Brief
Once the line with "routes never meet" is found in the data, output it and each following line exactly, up to and including the line with "and a submission", and nothing before or after.
[Records — start]
(** X1.  In every reachable state the two tables have the same keys, so the
    routes never meet a session that has a record but no vote array: for an
    identifier that starts with [session_], as all generated ones do, the
    snapshot route answers 404 or a snapshot and lets no exception escape,
    and a submission that carries a string is answered 404 or accepted. *)
Theorem reachable_tables_agree (st : server.State) (sid : string) :
  server.reachable st →
  String.prefix "session_" sid = true →
  (is_Some (server.votingSessions st !! sid) ↔ is_Some (server.encryptedVotes st !! sid))
  ∧ ((server.session sid st).2 = server.Failure 404 "Session not found"
     ∨ ∃ session votes,
         (server.session sid st).2
         = server.SessionResponse sid (server.voteCount session)
             (server.createdAt session) (server.publicKey session)
             (server.view <$> votes))
  ∧ ∀ ev now,
      (server.submit sid (Some ev) now st).2 = server.Failure 404 "Session not found"
      ∨ ∃ count, (server.submit sid (Some ev) now st).2 = server.SubmitResponse count.
Proof.
  intros Hreach _. pose proof (reachable_well_formed st Hreach sid) as Hwf.
  unfold server.session, server.submit.
  destruct (server.votingSessions st !! sid) as [s|];
    destruct (server.encryptedVotes st !! sid) as [vs|]; try contradiction.
  - split; [split; eauto|]. split; [right; eauto|]. intros ev now. right. eauto.
  - split; [split; intros [? [=]]|]. split; [left; reflexivity|].
    intros ev now. left. reflexivity.
Qed.

Lemma reachable_tables_agree_witness :
  is_Some (server.votingSessions example_store !! example_sid)
  ↔ is_Some (server.encryptedVotes example_store !! example_sid).
Proof.
  apply (reachable_tables_agree example_store example_sid example_store_reachable).
  reflexivity.
Defined.

Lemma generateSessionId_length (random1 random2 : string) :
  (8 ≤ String.length (server.generateSessionId random1 random2) ≤ 34)%nat.
Proof.
  unfold server.generateSessionId. rewrite !app_length_string.
  assert (Hsub : ∀ s, (String.length (String.substring 2 13 s) ≤ 13)%nat).
  { intros s. destruct s as [|c0 [|c1 s]]; simpl; try lia.
    generalize 13%nat. revert c0 c1. induction s as [|c s IH]; intros c0 c1 k.
    - destruct k; simpl; lia.
    - destruct k as [|k]; simpl; [lia|]. specialize (IH c0 c1 k). simpl in IH. lia. }
  pose proof (Hsub random1). pose proof (Hsub random2). simpl. lia.
Qed.

(** X2.  Every session identifier in a reachable store was produced by
    [generateSessionId]: it starts with [session_] and has between 8 and 34
    characters. *)
Theorem session_ids_generated (st : server.State) (sid : string)
    (session : server.Session) :
  server.reachable st →
  server.votingSessions st !! sid = Some session →
  String.prefix "session_" sid = true
  ∧ (8 ≤ String.length sid ≤ 34)%nat.
Proof.
  intros Hreach Hs. pose proof (reachable_well_formed st Hreach sid) as Hwf.
  rewrite Hs in Hwf.
  destruct (server.encryptedVotes st !! sid); [|contradiction].
  destruct Hwf as (_ & (r1 & r2 & ->) & _).
  split; [|apply generateSessionId_length].
  unfold server.generateSessionId. simpl.
  repeat (destruct (ascii_dec _ _) as [_|Hne]; [|contradiction]).
  destruct (_ +:+ _); reflexivity.
Qed.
[Records — finish]
Answer space
    routes never meet a session that has a record but no vote array: for an
    identifier that starts with [session_], as all generated ones do, the
    snapshot route answers 404 or a snapshot and lets no exception escape,
    and a submission that carries a string is answered 404 or accepted. *)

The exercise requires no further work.